What to produce
Please write out exactly the lines of the data below from the line holding "Fixpoint contains (sub" through the line holding "rfind_from sub s' (S i)", and leave out the rest.

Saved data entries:
---
(** * The transcript store adapter of [functions/src/database.ts]

    A shallow embedding of the [database] module: the JavaScript values it
    builds, the Firestore primitives it calls (point reads, merge writes,
    field-path updates, ordered queries, write batches) and the eleven
    operations it exports, followed by the properties of the specification
    that concern them. *)

From Stdlib Require Import ZArith Ascii.
From stdpp Require Import gmap strings list sorting.

Set Warnings "-register-all".

(** ** JavaScript values *)

Module Js.

(** The values that flow through [database.ts].  Numbers are integers
    here: the operations only store, compare and order them. *)
Inductive value : Type :=
| VUndefined
| VNull
| VBool (b : bool)
| VNumber (n : Z)
| VString (s : string)
| VObject (fields : list (string * value))
| VFieldDelete.   (* the sentinel [admin.firestore.FieldValue.delete()] *)

(** A plain object: its own enumerable properties, in insertion order. *)
Abbreviation object := (list (string * value)).

Definition is_undefined (v : value) : bool :=
  match v with VUndefined => true | _ => false end.

(** [o[k]] as a lookup: [None] when [k] is not an own property. *)
Fixpoint obj_get (k : string) (o : object) : option value :=
  match o with
  | [] => None
  | (k', v) :: o' => if decide (k' = k) then Some v else obj_get k o'
  end.

(** [o[k]] as an expression: a missing property reads as [undefined]. *)
Definition prop (o : object) (k : string) : value :=
  default VUndefined (obj_get k o).

(** [o[k] = v] for a name [k] that is not an array index: an existing
    property keeps its place, a new one is appended. *)
Fixpoint obj_set (k : string) (v : value) (o : object) : object :=
  match o with
  | [] => [(k, v)]
  | (k', v') :: o' =>
      if decide (k' = k) then (k, v) :: o' else (k', v') :: obj_set k v o'
  end.

(** [delete o[k]]. *)
Fixpoint obj_delete (k : string) (o : object) : object :=
  match o with
  | [] => []
  | (k', v') :: o' =>
      if decide (k' = k) then obj_delete k o' else (k', v') :: obj_delete k o'
  end.
(** * pymc_console: the MeshCore command extractor and the mesh_cli patcher

  A shallow embedding of [scripts/parse_meshcore_cli.py] and
  [patches/mesh_cli_enhancements.py].

  Text is a [string]: a sequence of characters with code points below
  256, the character with code [n] being Python's [chr(n)].  Python's
  [None] is [None] of an [option]; a [dict] used as a record is a
  [Record]; the [dict] built by [parse_prefs_struct] is a [gmap]. *)

From stdpp Require Import gmap strings list.
From Stdlib Require Import Ascii ZArith Lia Sorted.

Local Open Scope string_scope.
Local Open Scope list_scope.
Local Open Scope nat_scope.

(** ** Python [str] operations *)

Module PyStr.

(** The double quote and the line feed, which a literal cannot hold. *)
Definition dq : string := String "034"%char "".
Definition nl : string := String "010"%char "".

(** [q s] is [s] between double quotes. *)
Definition q (s : string) : string := dq +:+ s +:+ dq.

(** The delimiter of a docstring, and the concatenation of the pieces of
    one line. *)
Definition tq : string := dq +:+ dq +:+ dq.
Definition cat (parts : list string) : string := String.concat "" parts.

(** [unlines ls] is ['\n'.join(ls)]. *)
Definition unlines (ls : list string) : string := String.concat nl ls.

(** [str.isspace] on one character, which is also the class [\s] of
    [re] on [str] patterns: TAB..CR, FS..US, SPACE, NEL and NBSP. *)
Definition isspace (c : ascii) : bool :=
  let n := N_of_ascii c in
  ((9 <=? n) && (n <=? 13) || (28 <=? n) && (n <=? 32)
   || (n =? 133) || (n =? 160))%N.

(** The class [\d] of [re]: decimal digits. *)
Definition isdecimal (c : ascii) : bool :=
  let n := N_of_ascii c in ((48 <=? n) && (n <=? 57))%N.

(** The class [\w] of [re]: [str.isalnum] or the underscore. *)
Definition isword (c : ascii) : bool :=
  let n := N_of_ascii c in
  (isdecimal c
   || (65 <=? n) && (n <=? 90) || (97 <=? n) && (n <=? 122) || (n =? 95)
   || (n =? 170) || (n =? 178) || (n =? 179) || (n =? 181)
   || (n =? 185) || (n =? 186) || (188 <=? n) && (n <=? 190)
   || (192 <=? n) && (n <=? 214) || (216 <=? n) && (n <=? 246)
   || (248 <=? n))%N.

(** [s.startswith(p)] *)
Fixpoint startswith (s p : string) : bool :=
  match p, s with
  | "", _ => true
  | String a p', String b s' => Ascii.eqb a b && startswith s' p'
  | String _ _, "" => false
  end.

(** [sub in s] *)
Fixpoint contains (sub s : string) : bool :=
  startswith s sub
  || match s with
     | String _ s' => contains sub s'
     | "" => false
     end.

(** [c in s] for one character [c]. *)
Definition has_char (c : ascii) (s : string) : bool :=
  contains (String c "") s.

(** [s[n:]] and [s[:n]] for [0 <= n]. *)
Fixpoint drop_str (n : nat) (s : string) : string :=
  match n, s with
  | S k, String _ s' => drop_str k s'
  | _, _ => s
  end.

Fixpoint take_str (n : nat) (s : string) : string :=
  match n, s with
  | S k, String c s' => String c (take_str k s')
  | _, _ => ""
  end.

(** [s.lstrip()], [s.rstrip()] and [s.strip()]. *)
Fixpoint lstrip (s : string) : string :=
  match s with
  | String c s' => if isspace c then lstrip s' else s
  | "" => ""
  end.

Fixpoint rstrip (s : string) : string :=
  match s with
  | String c s' =>
      match rstrip s' with
      | "" => if isspace c then "" else String c ""
      | r => String c r
      end
  | "" => ""
  end.

Definition strip (s : string) : string := rstrip (lstrip s).

(** [s.split('\n')]: never empty, [''.split('\n') == ['']]. *)
Fixpoint split_lines (s : string) : list string :=
  match s with
  | "" => [""]
  | String c s' =>
      if Ascii.eqb c "010"%char then "" :: split_lines s'
      else match split_lines s' with
           | l :: ls => String c l :: ls
           | [] => [String c ""]
           end
  end.

(** [s.find(sub)]: the least index of an occurrence, [-1] if none. *)
Fixpoint find_from (sub s : string) (i : nat) : Z :=
  if startswith s sub then Z.of_nat i
  else match s with
       | String _ s' => find_from sub s' (S i)
       | "" => (-1)%Z
       end.

Definition find (s sub : string) : Z := find_from sub s 0.

(** [s.find(sub, start)] for [0 <= start]; past the end there is no
    occurrence, except of the empty string at the very end. *)
Definition find_at (s sub : string) (start : nat) : Z :=
  if (String.length s <? start)%nat then (-1)%Z
  else find_from sub (drop_str start s) start.

(** [s.rfind(sub)]: the greatest index of an occurrence, [-1] if none. *)
Fixpoint rfind_from (sub s : string) (i : nat) : Z :=
  let later := match s with
               | String _ s' => rfind_from sub s' (S i)
               | "" => (-1)%Z
               end in
  if (0 <=? later)%Z then later
  else if startswith s sub then Z.of_nat i else (-1)%Z.

Definition rfind (s sub : string) : Z := rfind_from sub s 0.

(** Left-to-right substitution of non-overlapping occurrences.  [m s]
    tells whether an occurrence starts at the head of [s], giving its
    length and what replaces it.  [skip] counts the characters of the
    current occurrence still to be dropped.  After an empty occurrence
    the next character is copied, as [str.replace] and [re.sub] do. *)
Fixpoint subst_by (m : string → option (nat * string)) (s : string)
    (skip : nat) : string :=
  match skip with
  | S k =>
      match s with
      | String _ s' => subst_by m s' k
      | "" => ""
      end
  | 0 =>
      match m s with
      | Some (S k, new) =>
          new +:+ match s with
                  | String _ s' => subst_by m s' k
                  | "" => ""
                  end
      | Some (0, new) =>
          new +:+ match s with
                  | String c s' => String c (subst_by m s' 0)
                  | "" => ""
                  end
      | None =>
          match s with
          | String c s' => String c (subst_by m s' 0)
          | "" => ""
          end
      end
  end.

(** [s.replace(old, new)] *)
Definition replace (s old new : string) : string :=
  subst_by (λ t, if startswith t old
                 then Some (String.length old, new) else None) s 0.

(** [int(s)] on a string of decimal digits. *)
Definition digit_val (c : ascii) : N := (N_of_ascii c - 48)%N.

Fixpoint int_acc (s : string) (acc : N) : N :=
  match s with
  | String c s' => int_acc s' (10 * acc + digit_val c)%N
  | "" => acc
  end.

Definition int (s : string) : N := int_acc s 0%N.

(** Python's truth value of an [Optional[str]]: [None] and [''] are
    false. *)
Definition truthy (o : option string) : bool :=
  match o with
  | Some (String _ _) => true
  | _ => false
  end.

End PyStr.
(** * The crawl-and-cache pipeline of [src/crawler.py]

    A shallow embedding of the crawler: the retrying fetcher [get_soup], the
    two extractors ([load_config_from_web], [parse_webpage]), the validator
    [is_valid_config], the chunked reader [load_from_file] and the two cache
    gates ([load_config], [load_data]).

    Python values are a universal type [value]; a [dict] is an association
    list in insertion order.  Effects (the file system, the requests made,
    the lines printed) are threaded through a state-and-exception monad [M].
    What the program only calls (the HTTP transport, the HTML parser, the
    JSON codec, the builtins [int] and [str.strip]) is a field of the class
    [Collaborators]. *)

From Stdlib Require Import Ascii.
From stdpp Require Import base strings list gmap pretty.
From Equations Require Import Equations.

Set Warnings "-register-all".
Local Open Scope string_scope.

(** ** Python values *)

(** [VFloat] keeps the literal only: no claim computes with floats. *)
Inductive value :=
| VNone
| VBool (b : bool)
| VInt (n : Z)
| VFloat (literal : string)
| VStr (s : string)
| VList (items : list value)
| VDict (items : list (string * value)).

(** A [dict] with [str] keys, in insertion order. *)
Abbreviation dict := (list (string * value)).

(** [d[k]] as a lookup: the first (and, in a dict, only) entry of key [k]. *)
Fixpoint dict_get {V} (k : string) (d : list (string * V)) : option V :=
  match d with
  | [] => None
  | (k', v) :: d' => if String.eqb k k' then Some v else dict_get k d'
  end.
---
Your response
Fixpoint contains (sub s : string) : bool :=
  startswith s sub
  || match s with
     | String _ s' => contains sub s'
     | "" => false
     end.

(** [c in s] for one character [c]. *)
Definition has_char (c : ascii) (s : string) : bool :=
  contains (String c "") s.

(** [s[n:]] and [s[:n]] for [0 <= n]. *)
Fixpoint drop_str (n : nat) (s : string) : string :=
  match n, s with
  | S k, String _ s' => drop_str k s'
  | _, _ => s
  end.

Fixpoint take_str (n : nat) (s : string) : string :=
  match n, s with
  | S k, String c s' => String c (take_str k s')
  | _, _ => ""
  end.

(** [s.lstrip()], [s.rstrip()] and [s.strip()]. *)
Fixpoint lstrip (s : string) : string :=
  match s with
  | String c s' => if isspace c then lstrip s' else s
  | "" => ""
  end.

Fixpoint rstrip (s : string) : string :=
  match s with
  | String c s' =>
      match rstrip s' with
      | "" => if isspace c then "" else String c ""
      | r => String c r
      end
  | "" => ""
  end.

Definition strip (s : string) : string := rstrip (lstrip s).

(** [s.split('\n')]: never empty, [''.split('\n') == ['']]. *)
Fixpoint split_lines (s : string) : list string :=
  match s with
  | "" => [""]
  | String c s' =>
      if Ascii.eqb c "010"%char then "" :: split_lines s'
      else match split_lines s' with
           | l :: ls => String c l :: ls
           | [] => [String c ""]
           end
  end.

(** [s.find(sub)]: the least index of an occurrence, [-1] if none. *)
Fixpoint find_from (sub s : string) (i : nat) : Z :=
  if startswith s sub then Z.of_nat i
  else match s with
       | String _ s' => find_from sub s' (S i)
       | "" => (-1)%Z
       end.

Definition find (s sub : string) : Z := find_from sub s 0.

(** [s.find(sub, start)] for [0 <= start]; past the end there is no
    occurrence, except of the empty string at the very end. *)
Definition find_at (s sub : string) (start : nat) : Z :=
  if (String.length s <? start)%nat then (-1)%Z
  else find_from sub (drop_str start s) start.

(** [s.rfind(sub)]: the greatest index of an occurrence, [-1] if none. *)
Fixpoint rfind_from (sub s : string) (i : nat) : Z :=
  let later := match s with
               | String _ s' => rfind_from sub s' (S i)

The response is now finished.